● What the exercise asks
Please output every entry below precisely as written.

[Saved data entries]
+++

(* ===== verification/Runtime.v ===== *)
(** * The server programs

    [src/src/server/game_server_runtime.cpp], [gateway_server.cpp] and
    [src/src/matchmaking/matchmaker_runtime.cpp]: one iteration of each program, composed
    of the components' iterations, and the heartbeats by which the programs find each
    other.

    The steady clock is the environment: a tick takes its readings, in nanoseconds, where
    0 is the value of a time point that was never set.  The listeners accept on
    threads of their own; polling their [io_context] finds no handler to run.  Sleeping
    and the observability counters are left out. *)

From S2P Require Import Prelude Piece BoardModel PathUtils PieceRules CollisionResolver MoveScheduler RealTimeArbiter GameState CppString BoardIO Sha256 GameMessages BoardView Snapshot Codecs Rooms Sessions Users GameLoop Ratings RuntimeStore Matchmaking Config GameResult Hosting MatchService Lobby.
From Stdlib Require Import String.
Open Scope Z_scope.

Definition ns_per_ms : Z := 1000000.
Definition ns_per_s : Z := 1000000000.

(** ** Heartbeats

    [maybe_publish_heartbeat] of the three programs. *)

Record Identity := mkIdentity {
  hb_server_id : string;
  hb_region : string;
  hb_endpoint : string;
  hb_allocation_endpoint : string;
  hb_redis_enabled : bool;
  hb_interval_s : Z
}.

(** The time points and the duration that [metrics] reports on. *)
Record Clocks := mkClocks { ck_started_at : Z; ck_last_heartbeat_at : Z; ck_last_tick_duration_ms : Z }.

Definition set_heartbeat_at (c : Clocks) (now : Z) : Clocks :=
  mkClocks (ck_started_at c) now (ck_last_tick_duration_ms c).
Definition set_tick_duration (c : Clocks) (ms : Z) : Clocks :=
  mkClocks (ck_started_at c) (ck_last_heartbeat_at c) ms.

Definition uptime_seconds (c : Clocks) (now : Z) : Z :=
  if negb (ck_started_at c =? 0) then Z.quot (now - ck_started_at c) ns_per_s else 0.

Section Heartbeat.
Context {S : Type} `{RuntimeStore S}.

Definition common_metrics (me : Identity) (rooms sessions queue now : Z) (c : Clocks) (store : S) :
    ServerMetrics :=
  mkMetrics rooms sessions queue (uptime_seconds c now) (ck_last_tick_duration_ms c)
    (hb_server_id me) (hb_region me) (hb_endpoint me) (hb_allocation_endpoint me)
    (hb_redis_enabled me) (hb_redis_enabled me && is_available store).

+++

● Solution to this task
(* ===== verification/Runtime.v ===== *)
(** * The server programs

    [src/src/server/game_server_runtime.cpp], [gateway_server.cpp] and
    [src/src/matchmaking/matchmaker_runtime.cpp]: one iteration of each program, composed
    of the components' iterations, and the heartbeats by which the programs find each
    other.

    The steady clock is the environment: a tick takes its readings, in nanoseconds, where
    0 is the value of a time point that was never set.  The listeners accept on
    threads of their own; polling their [io_context] finds no handler to run.  Sleeping
    and the observability counters are left out. *)

From S2P Require Import Prelude Piece BoardModel PathUtils PieceRules CollisionResolver MoveScheduler RealTimeArbiter GameState CppString BoardIO Sha256 GameMessages BoardView Snapshot Codecs Rooms Sessions Users GameLoop Ratings RuntimeStore Matchmaking Config GameResult Hosting MatchService Lobby.
From Stdlib Require Import String.
Open Scope Z_scope.

Definition ns_per_ms : Z := 1000000.
Definition ns_per_s : Z := 1000000000.

(** ** Heartbeats

    [maybe_publish_heartbeat] of the three programs. *)

Record Identity := mkIdentity {
  hb_server_id : string;
  hb_region : string;
  hb_endpoint : string;
  hb_allocation_endpoint : string;
  hb_redis_enabled : bool;
  hb_interval_s : Z
}.

(** The time points and the duration that [metrics] reports on. *)
Record Clocks := mkClocks { ck_started_at : Z; ck_last_heartbeat_at : Z; ck_last_tick_duration_ms : Z }.

Definition set_heartbeat_at (c : Clocks) (now : Z) : Clocks :=
  mkClocks (ck_started_at c) now (ck_last_tick_duration_ms c).
Definition set_tick_duration (c : Clocks) (ms : Z) : Clocks :=
  mkClocks (ck_started_at c) (ck_last_heartbeat_at c) ms.

Definition uptime_seconds (c : Clocks) (now : Z) : Z :=
  if negb (ck_started_at c =? 0) then Z.quot (now - ck_started_at c) ns_per_s else 0.

Section Heartbeat.
Context {S : Type} `{RuntimeStore S}.

Definition common_metrics (me : Identity) (rooms sessions queue now : Z) (c : Clocks) (store : S) :
    ServerMetrics :=
  mkMetrics rooms sessions queue (uptime_seconds c now) (ck_last_tick_duration_ms c)
    (hb_server_id me) (hb_region me) (hb_endpoint me) (hb_allocation_endpoint me)
    (hb_redis_enabled me) (hb_redis_enabled me && is_available store).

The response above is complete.